Opinion | The Courage Required to Confront Inflation

Jerome Powell, Chair of the Federal Reserve, has often exhibited a resolve for admiration by one of his predecessors, Paul Volcker, who was willing to crash into the economy in the early 1980s.

The United States is now higher than any time since Mr. Volcker’s recession, and Mr. Powell faces growing calls for the Fed to resolutely perform and do whatever it takes to control inflation, even if it hurts economic growth.

The present moment requires a different kind of courage. Instead of reprising Volcker’s shock-and-awe tactics, the Fed needs to pursue a more measured approach, one that would bring a deep recession into the economy without the underlying inflation. There is a risk that forgoing stronger measures now, the Fed will end up with greater pain. But there are also good reasons to think that the Fed can succeed – not least because of the enduring legacy of Mr. Volcker’s achievement.

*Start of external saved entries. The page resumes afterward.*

(** The loop of [createStreams] when the creations [pre] report no
    error and the next one, [c], reports [e]. *)
Lemma createStreams_loop_fails pre :
  forall count info capacity streams w c post e,
    Native.script w = pre ++ c :: post ->
    (length pre < count)%nat ->
    (forall c', c' ∈ pre -> Native.reports c' = None) ->
    Native.reports c = Some e ->
    exists cs,
      length cs = S (length pre)
      /\ Native.destroyed cs = []
      /\ Native.failures cs = [e]
      /\ Forall (fun call => exists r, call = Native.CreateStream info r) cs
      /\ (createStreams_loop count info capacity streams w).1 = (None, Some e)
      /\ Native.calls (createStreams_loop count info capacity streams w).2
         = Native.calls w ++ cs
           ++ destroy_calls (Native.refuses w) (map s streams ++ Native.created cs)
      /\ (Native.consistent w ->
          (forall h, h ∈ map s streams ++ Native.created cs ->
                     Native.refuses w h = None) ->
          Native.live (createStreams_loop count info capacity streams w).2
          = Native.live w ∖ list_to_set (map s streams)).
Proof.
  induction pre as [| c0 pre IH];
    intros count info capacity streams w c post e Hscript Hcount Hpre Hc;
    (destruct count as [| count]; [simpl in Hcount; lia |]);
    rewrite createStreams_loop_step; cbv zeta;
    pose proof (createStream_consistent info w) as Hcons;
    destruct (createStream_facts info w)
      as (Hcalls & Href & Hlive & _ & Hres & Hsc & _ & Herror);
    unfold Native.next_creation in Herror; rewrite Hscript in Herror, Hsc;
    cbn [app tl] in Herror, Hsc;
    destruct (Native.createStream info w) as [r w1]; cbn [fst snd] in *;
    set (streams1 := match Native.result r with
                     | Some p => streams ++ [{| s := p; memSize := capacity |}]
                     | None => streams
                     end);
    assert (Hs1 : map s streams1
                  = map s streams ++ option_list (Native.result r))
      by (subst streams1; destruct (Native.result r); simpl;
          [now rewrite map_app | now rewrite app_nil_r]);
    assert (Hnew : Native.consistent w ->
                   forall h, h ∈ option_list (Native.result r) ->
                             h ∉ Native.live w)
      by (intros Hw h Hh; apply Hres in Hh as [-> _]; now apply fresh_not_live);
    assert (Hc1 : forall cs, Native.created (Native.CreateStream info r :: cs)
                             = option_list (Native.result r) ++ Native.created cs)
      by reflexivity.
  - rewrite Herror, Hc. exists [Native.CreateStream info r].
    split; [reflexivity |]. split; [reflexivity |].
    split; [simpl; now rewrite Herror, Hc |].
    split; [constructor; [eauto | constructor] |].
    split; [reflexivity |]. cbn [fst snd]. rewrite Hc1. simpl Native.created.
    rewrite app_nil_r. split.
    + rewrite destroy_each_calls, Hcalls, Href, Hs1. now rewrite <- app_assoc.
    + intros Hw Hok. rewrite destroy_each_live.
      * rewrite Hlive, Hs1. specialize (Hnew Hw). set_solver.
      * intros h Hh. rewrite Href. apply Hok. now rewrite <- Hs1.
  - rewrite Herror, (Hpre c0) by set_solver.
    destruct (IH count info capacity streams1 w1 c post e Hsc)
      as (cs & Hlen & Hd & Hf & Hall & Hr & Hlog & Hl);
      [simpl in Hcount; lia | intros c' Hc'; apply Hpre; set_solver | exact Hc |].
    exists (Native.CreateStream info r :: cs).
    split; [simpl; now rewrite Hlen |]. split; [exact Hd |].
    split; [simpl; now rewrite Herror, (Hpre c0) by set_solver |].
    split; [constructor; [eauto | exact Hall] |].
    split; [exact Hr |]. rewrite Hc1. split.
    + rewrite Hlog, Hcalls, Href, Hs1. now rewrite <- !app_assoc.
    + intros Hw Hok. rewrite Hl.
      * rewrite Hlive, Hs1. specialize (Hnew Hw). set_solver.
      * now apply Hcons.
      * intros h Hh. rewrite Href. apply Hok.
        rewrite Hs1, <- app_assoc in Hh. exact Hh.
Qed.

(** [createStreams] panics, before any native call, exactly on a count
    that [make] does not accept. *)
Lemma createStreams_panics_iff max_cap numStreams capacity w :
  ~ returns (createStreams max_cap numStreams capacity w)
  <-> numStreams < 0 \/ max_cap < numStreams.
Proof.
  unfold createStreams.
  destruct (Z.ltb_spec numStreams 0); destruct (Z.ltb_spec max_cap numStreams);
    simpl; split; try tauto; lia.
Qed.

(** C4 (amended).  For a count that [make] accepts, when the
    [createStream] calls of the run report no error until one, not
    later than the [numStreams]-th, reports [e]: [createStreams] makes
    no further [createStream] call, passes every context the run
    created, the one of the failing call included, to [destroyStream]
    once, in creation order, dropping the answers, and returns a [nil]
    slice with the error [e].  If the allocator is consistent and none
    of these destructions is refused, the live contexts are again those
    from before the run. *)
Theorem createStreams_unwinds_on_failure (max_cap numStreams capacity : Z)
    (w : Native.world) (pre post : list Native.creation) (c : Native.creation)
    (e : string) :
  0 <= numStreams <= max_cap ->
  Native.script w = pre ++ c :: post ->
  (length pre < Z.to_nat numStreams)%nat ->
  (forall c', c' ∈ pre -> Native.reports c' = None) ->
  Native.reports c = Some e ->
  exists w' cs,
    createStreams max_cap numStreams capacity w = Ret ((None, Some e), w')
    /\ length cs = S (length pre)
    /\ Native.destroyed cs = []
    /\ Native.failures cs = [e]
    /\ Forall (fun call => exists r,
                   call = Native.CreateStream
                            {| Native.capacity := capacity mod 2 ^ 64 |} r) cs
    /\ Native.calls w'
       = Native.calls w ++ cs
         ++ destroy_calls (Native.refuses w) (Native.created cs)
    /\ (Native.consistent w ->
        (forall h, h ∈ Native.created cs -> Native.refuses w h = None) ->
        Native.live w' = Native.live w).
Proof.
  intros [Hlo Hhi] Hscript Hcount Hpre Hc. unfold createStreams.
  destruct (Z.ltb_spec numStreams 0); [lia |].
  destruct (Z.ltb_spec max_cap numStreams); [lia |]. cbn [orb].
  set (info := {| Native.capacity := capacity mod 2 ^ 64 |}).
  destruct (createStreams_loop_fails pre (Z.to_nat numStreams) info capacity []
              w c post e Hscript Hcount Hpre Hc)
    as (cs & Hlen & Hd & Hf & Hall & Hr & Hlog & Hl).
  destruct (createStreams_loop (Z.to_nat numStreams) info capacity [] w)
    as [res w']. cbn [fst snd] in *. subst res.
  exists w', cs. split; [reflexivity |].
  split; [exact Hlen |]. split; [exact Hd |]. split; [exact Hf |].
  split; [exact Hall |]. split; [exact Hlog |].
  intros Hw Hok. rewrite Hl; [set_solver | exact Hw | exact Hok].
Qed.

Lemma createStreams_unwinds_on_failure_witness :
  exists w' cs,
    createStreams sample_max_cap 4 65536
      (device [created_ok; created_ok; creation_fails "out of memory"]
              never_refuses)
    = Ret ((None, Some "out of memory"%string), w')
    /\ length cs = S (length [created_ok; created_ok])
    /\ Native.destroyed cs = []
    /\ Native.failures cs = ["out of memory"%string]
    /\ Forall (fun call => exists r,
                   call = Native.CreateStream
                            {| Native.capacity := 65536 mod 2 ^ 64 |} r) cs
    /\ Native.calls w'
       = Native.calls
           (device [created_ok; created_ok; creation_fails "out of memory"]
                   never_refuses)
         ++ cs ++ destroy_calls never_refuses (Native.created cs)
    /\ (Native.consistent
          (device [created_ok; created_ok; creation_fails "out of memory"]
                  never_refuses) ->
        (forall h, h ∈ Native.created cs -> never_refuses h = None) ->
        Native.live w'
        = Native.live
            (device [created_ok; created_ok; creation_fails "out of memory"]
                    never_refuses)).
Proof.
  apply (createStreams_unwinds_on_failure sample_max_cap 4 65536
           (device [created_ok; created_ok; creation_fails "out of memory"]
                   never_refuses)
           [created_ok; created_ok] [] (creation_fails "out of memory")).
  - vm_compute. split; discriminate.
  - reflexivity.
  - simpl. lia.
  - intros c' Hc'. apply elem_of_cons in Hc' as [-> | Hc']; [reflexivity |].
    apply list_elem_of_singleton in Hc' as ->. reflexivity.
  - reflexivity.
Defined.

(** The second of two creations fails and the destruction of the first
    context is refused: [createStreams] returns the [nil] slice and the
    creation error while that context is still allocated. *)
Lemma createStreams_leaks_when_cleanup_refused :
  exists w',
    createStreams sample_max_cap 2 65536
      (device [created_ok; creation_fails "out of memory"]
              (refuses_only 1%positive "invalid resource handle"))
    = Ret ((None, Some "out of memory"%string), w')
    /\ Native.live
         (device [created_ok; creation_fails "out of memory"]
                 (refuses_only 1%positive "invalid resource handle")) = ∅
    /\ Native.destroyed (Native.calls w') = [1%positive]
    /\ Native.live w' = {[1%positive]}.
Proof. eexists. split; [reflexivity |]. repeat split. Qed.

(** The third of four creations fails: the two contexts created before
    it are destroyed and the device is left as it was. *)
Lemma createStreams_third_fails :
  exists w',
    createStreams sample_max_cap 4 65536
      (device [created_ok; created_ok; creation_fails "out of memory"]
              never_refuses)
    = Ret ((None, Some "out of memory"%string), w')
    /\ Native.destroyed (Native.calls w') = [1%positive; 2%positive]
    /\ Native.created (Native.calls w') = [1%positive; 2%positive]
    /\ Native.live w' = ∅.
Proof. eexists. split; [reflexivity |]. repeat split. Qed.

(** A count above the run time's limit panics before any native call. *)
Lemma createStreams_huge_count_panics :
  createStreams sample_max_cap (2 ^ 62) 65536 (device [] never_refuses)
  = Panic "runtime error: makeslice: cap out of range".
Proof. reflexivity. Qed.

Lemma destroyStreams_all_ok streams w :
  (forall st, st ∈ streams -> Native.refuses w (s st) = None) ->
  destroyStreams streams w = (None, destroy_each streams w).
Proof.
  revert w. induction streams as [| st streams IH]; intros w Hok; [done |].
  change (destroy_each (st :: streams) w)
    with (destroy_each streams (snd (Native.destroyStream (s st) w))).
  simpl. rewrite (Hok st) by set_solver. apply IH.
  intros st' Hst'. simpl. apply Hok. set_solver.
Qed.

(** [destroyStreams] returns at the first refused destruction: the
    streams after it are never passed to [destroyStream]. *)
Lemma destroyStreams_first_refusal pre st post w e :
  (forall st', st' ∈ pre -> Native.refuses w (s st') = None) ->
  Native.refuses w (s st) = Some e ->
  destroyStreams (pre ++ st :: post) w = (Some e, destroy_each (pre ++ [st]) w).
Proof.
  revert w. induction pre as [| st0 pre IH]; intros w Hok Hst.
  - simpl. now rewrite Hst.
  - change (destroy_each ((st0 :: pre) ++ [st]) w)
      with (destroy_each (pre ++ [st]) (snd (Native.destroyStream (s st0) w))).
    simpl. rewrite (Hok st0) by set_solver. apply IH.
    + intros st' Hst'. simpl. apply Hok. set_solver.
    + exact Hst.
Qed.

(** C3, on the code.  Two streams are open and the destruction of the
    first is refused: [destroyStreams] reports the error after that one
    call, the second stream is never passed to [destroyStream] and its
    context stays live; the clean-up loop of [createStreams] on the
    same slice passes both. *)
Theorem destroyStreams_stops_at_first_failure :
  exists st1 st2 w1 w2,
    createStreams sample_max_cap 2 65536
      (device [] (refuses_only 1%positive "invalid resource handle"))
    = Ret ((Some [st1; st2], None), w1)
    /\ destroyStreams [st1; st2] w1
       = (Some "invalid resource handle"%string, w2)
    /\ Native.destroyed (calls_since w1 w2) = [s st1]
    /\ s st2 ∈ Native.live w2
    /\ Native.destroyed (calls_since w1 (destroy_each [st1; st2] w1))
       = [s st1; s st2].
Proof.
  do 4 eexists. split; [reflexivity |]. split; [reflexivity |].
  split; [reflexivity |]. split; [| reflexivity].
  simpl. set_solver.
Qed.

The Fed has already begun to shut down the stimulus campaign that launched it in the spring of 2020 to limit the economic impact of the pandemic. The central bank raised its benchmark interest rate at its most recent policymaking meeting, in March, by a quarterly percentage point to a range of 0.25 points and 0.5 points. It is expected to accelerate this process by announcing an extraordinary half-point increase in the benchmark rate, and by announcing that it will begin to lower the cost of bond holdings and the costs of borrowing further.

It is time to raise rates. The economy has rebounded as Covid-19 has loosened its grip. Notwithstanding the quirky weakness of reported growth in the first quarter of 2022, inflation is now the primary economic problem confronting the United States. Prices are outpacing wage growth for most Americans, slowing prices to help eroding their living standards, and higher rates.

The Fed’s benchmark rate would need to rise somewhere between 2 percent and 3 percent to reach a level that is neither stimulating nor restraining growth. Some Fed officials and outside economists have argued for additional half-point moves in the coming months. Some are already convinced the Fed will need to raise rates well above that neutral level to break inflation. Under Mr. Volcker, the rate hit 20 percent. Mr. Powell, to his credit, has maintained a more measured tone. He said it was time for the Fed to move “a little more quickly.”

One reason to go slow is that it takes time to judge the impact of the Fed policy. The Fed has already initiated a significant reaction in the financial markets. Home mortgages on average interest rates, for example, have climbed sharply. The monthly mortgage payment is required to buy a median-priced home that has increased from $ 1,690 to less than $ 1,165 a year ago, according to Roberto Perli, head of global policy research at Piper Sandler.

Caution for another reason: Economists continue to debate the current inflation.

Some place the blame on the pandemic, which has resulted in sharp reductions in the availability of services and goods, driving up prices. With short supply in new vehicles, for example, used vehicle prices rose by more than 50 percent through January. More recently, Russia’s invasion of Ukraine has driven the energy and wheat for disrupted global markets, driving up prices of gasoline and food in many parts of the world.

Others, however, regard the federal government’s response to the pandemic as a key factor. On top of the Fed’s efforts are lower borrowing costs, and Congress’s trillions of dollars in aid. Instead of widespread job losses, the average household has more money to spend and more money to create goods and services.

Here’s why the difference matters: The central bank’s decision to raise interest rates can curb demand; Supply shortages, on the other hand, are best endured patiently. The Fed’s decision will ease them ahead of the week.

Lingering questions cautiously move to the Fed for another reason.

A goal of the Fed’s stimulus campaign was to return the economy to full employment, meaning that those who wanted to work could find it. By one popular measure, the unemployment rate, which sits at the lowest level of 3.6 percent, the Fed has succeeded, prompting some to question the need for continued stimulus. But the government’s definition of unemployment is narrow. It includes only people actively seeking work, while many Americans remain on the sidelines. About 1.6 million fewer people are working now than in early 2020.

In the 1970s, workers increased demand for higher-than-expected wages, while employers raised prices for higher-than-expected wages. This dynamic, which economists call a wage-price spiral, can be dangerously self-perpetuating.

But in the intervening years, American workers have experienced a significant loss of bargaining power. While many businesses say they are struggling to find enough workers, that is not the case for real wage gains. Businesses are raising prices much faster than they are raising wages, and they are reaping record profits. While inflation is up 8.5 percent over the past year, private-sector workers for wages are up by just 5 percent. In other words, there is no evidence the United States is entering a wage-price spiral.

Finally, Mr. Powell can afford to move more cautiously. Volcker and his successors have convinced the American public and global investors that the Fed is engaged in controlling inflation.

Mr. Volcker once told an interviewer that he was pacing his rug in a back-and-forth, wondering if the pain he was imposing would be the goal. It was a high cost to win a victory. Moving too fast to confront inflation, or raising rates too high, would squander it.